Si añadimos además que tan solo puede prestar plena atención a 7 cosas a la vez, podremos llegar a la conclusión fácil que constantemente estamos añadiendo y reañadiendo cosas que no debemos olvidar, con el consiguiente estrés se ello supone.

¿Y qué ocurre cuando quiero añadir algún pensamiento más? pues que es misión imposible, simplemente no queda hueco.  Y aquí es donde se puede activar el principio del vacío para que eso no ocurra.

Es completamente imposible meter una caja más en un almacén que está lleno, de forma que lo que deberemos hacer con nuestro almacén es permitirle una salida constante creando un espacio vacío constante.  Ese vacío será ocupado más adelante por nuevas cajas, pero como que en otro lado del almacén habremos gestionado la salida de otro material, el vacío permanecerá de forma constante.  Así siempre tendrá cabida para nuevas cajas ¿cierto?.  Pues este, ni más ni menos, es el principio del vacío.

¿Y cómo podemos aplicarlo? Mediante un ejercicio simple: hacer un volcado de seguridad (como en los ordenadores) de nuestro propio cerebro. Tan solo os llevará cinco minutos al día y es extremadamente efectivo.

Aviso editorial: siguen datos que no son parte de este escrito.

(* ===== verification/System.v ===== *)
(** The system as a whole, at work: a disk made by mkfs, the kernel that mounts it, and a
    user program whose calls go through the trap frame and the memory of the process. *)

From S2P Require Import Prelude Layout CString State Spinlock Sched Mem Sleeplock Ring Memide Bio Log Fs Kalloc Vm.
From S2P Require Import Pipe File Mkfs MkfsImage Proc Console Syscall Sysfile Trap User UserTests TestSafe Machine.
Local Open Scope kernel_scope.

(** * System calls of a program *)

(** The program's memory: strings at [0x100] and [0x400], the stack at [0xf00], and a
    buffer at [0x1000]. *)
Definition path1 : Z := 0x100.
Definition path2 : Z := 0x400.
Definition ubuf : Z := 0x1000.
Definition uesp : Z := 0xf00.

(** What the stub of the call number [num] does: the arguments are above the return
    address on the stack. *)
Definition invoke (num : Z) (args : list Z) : K Z :=
  for_each (imap (fun i a => (Z.of_nat i, a)) args) (fun '(i, a) => vst32 (uesp + 4 + 4 * i) (u32 a)) ;;;
  let! me := curproc in
  upd_proc me (fun p => with_tf (with_tf_eax num (p_tf p)) p) ;;;
  syscall ;;;
  let! p := get_proc me in
  ret (s32 (tf_eax (p_tf p))).

Definition call_kernel (e : call) : K reply :=
  let simple num args := let! r := invoke num args in ret (val r) in
  match e with
  | C_open path mode => vstore path1 (path ++ [0]) ;;; simple 15 [path1; mode]
  | C_close fd => simple 21 [fd]
  | C_read fd n =>
      let! r := invoke 5 [fd; ubuf; n] in
      let! bs := vload ubuf (Z.to_nat r) in
      ret (mk_reply r bs (0, 0) no_stat)
  | C_write fd bs => vstore ubuf bs ;;; simple 16 [fd; ubuf; Z.of_nat (length bs)]
  | C_unlink path => vstore path1 (path ++ [0]) ;;; simple 18 [path1]
  | C_link old new => vstore path1 (old ++ [0]) ;;; vstore path2 (new ++ [0]) ;;; simple 19 [path1; path2]
  | C_mkdir path => vstore path1 (path ++ [0]) ;;; simple 20 [path1]
  | C_chdir path => vstore path1 (path ++ [0]) ;;; simple 9 [path1]
  | C_dup fd => simple 10 [fd]
  | C_getpid => simple 11 []
  | C_sbrk n => simple 12 [n]
  | _ => ret (val (-1))
  end.

(** The kernel as a system for programs; it is lost when a call does not return. *)
Definition kern_step (s : option kstate) (e : call) : reply * option kstate :=
  match s with
  | Some k => match call_kernel e k with Ok r k' => (r, Some k') | _ => (val (-2), None) end
  | None => (val (-2), None)
  end.

(** * The machine *)
Definition programs : list source :=
  (fun n => mk_source n (Some [str "#"; []])) <$> [str "_echo"; str "_init"; str "README"; str "_cat"].

Definition image_from (o : outcome mkfs unit) : gmap (Z * Z) (list Z) := match o with Ok _ m => image_of m | _ => ∅ end.
(** The image of mkfs, from the point where all sectors are zero. *)
Definition disk_of (files : list source) : gmap (Z * Z) (list Z) := image_from (fill_image files (mk_mkfs ∅ FSSIZE 1 nmeta)).

(** Every lock is free. *)
Definition sys_locks : gmap lockid spinlock :=
  list_to_map ((fun l => (l, mk_spinlock 0 None)) <$>
    [L_ptable; L_ticks; L_kmem; L_bcache; L_ide; L_log; L_icache; L_ftable; L_cons] ++ (L_buf <$> seq 0 30) ++ (L_inode <$> seq 0 50)).

(** A process of four pages, with the console as its first three descriptors and the root
    directory as its own. *)
Definition sys_page (i : Z) : Z := demo_page (10 + i).
Definition sys_mem : memory :=
  foldr (fun i m => st32 m (demo_page 1 + 4 * i) (V2P (sys_page i) + 7)) (st32 ∅ (demo_page 0) (V2P (demo_page 1) + 7)) [0; 1; 2; 3].
Definition sys_proc : proc :=
  mk_proc 0x4000 (demo_page 0) (demo_page 9) RUNNING 1 None (mk_trapframe 0 0 0 0 0 0 0 0 0 0 0 0 0 0 0 0 0 uesp 0) (mk_context 0 0 0 0 0) None 0
    (replicate 3 (Some 0%nat) ++ replicate 13 None) (Some 1%nat) (str "usertests").
Definition console_inode : inode := mk_inode 1 150 1 (mk_sleeplock 0 0) 1 T_DEV CONSOLE 1 1 0 (replicate 13 0).
Definition root_inode : inode := mk_inode ROOTDEV ROOTINO 1 (mk_sleeplock 0 0) 0 0 0 0 0 0 (replicate 13 0).

Definition sys_start (files : list source) : kstate :=
  mk_kstate (mk_sync [mk_cpu 7 1 0 true (Some 0%nat) true] 0 sys_locks) (mk_ptable (sys_proc :: replicate 63 unused_proc) 2 (Some 0%nat)) 0
    (mk_kmem true 0 [mk_page None None 0 0] None 0 []) sys_mem (ring_of (replicate 30 blank_buf))
    (mk_disk [] false FSSIZE (disk_of files) [] []) (mk_log 0 0 0 0 0 0 (replicate 30 0))
    (mk_fs (mk_superblock 0 0 0 0 0 0 0) (console_inode :: root_inode :: replicate 48 free_inode) 0 0)
    (mk_file FD_INODE 3 1 1 0 (Some 0%nat) 0 :: replicate 99 (mk_file FD_NONE 0 0 0 0 None 0)) ∅ (mk_console [] 0 0 0 []).

(** What the first process does in forkret. *)
Definition mount (s : kstate) : option kstate :=
  match (iinit ROOTDEV ;;; initlog ROOTDEV) s with Ok _ s' => Some s' | _ => None end.

(** * Running the tests *)

(** The tests of names, links and directories that one process makes. *)
Definition name_tests (buf : list Z) : prog (list Z) :=
  opentest ;;
  iputtest ;;
  rmdot ;;
  fourteen ;;
  buf ← subdir buf;
  buf ← linktest buf;
  buf ← unlinkread buf;
  dirfile ;;
  dirtest ;;
  mret buf.

(** A call with the number and the bytes it gave back. *)
Definition seen (x : call * reply) : call * Z * list Z := (fst x, r_val (snd x), r_bytes (snd x)).

Definition returned {A B} (r : A * option B) : bool := match snd r with Some _ => true | None => false end.

(** The first contents of buf, which is in bss. *)
Definition buf0 : list Z := replicate (Z.to_nat 8192) 0.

Sentaros con tranquilidad PARAD y PENSAD (lo pongo en mayúsculas porque se nos ha olvidado hacer ambas cosas!!) en todo aquello que debéis hacer o que no queréis olvidar.  Escribidlo en una agenda o libreta (así no se perderá) y fechadlo.  Después agrupadlo por orden de preferencia o prioridad. ¿Fácil no?

Actuando así crearemos sitio para nuevas ideas creativas o acciones que antes no veíamos por el cúmulo de información y es más, seguramente escucharemos más a los que tenemos alrededor y aprenderemos un poquito más (que siempre va bien).  Así que…descartad aquello de “¡no, si ya me acuerdo!”, vaciadlo apuntándolo.  Si no lo hacéis iréis por la vida pensando en lo mismo y a piñón fijo, perdiéndoos toooooooooda la magia que os rodea.

Si no queréis pasaros la vida en un bucle de pensamientos como un perro persiguiendo su propio rabo, ya sabéis…volcad la mente.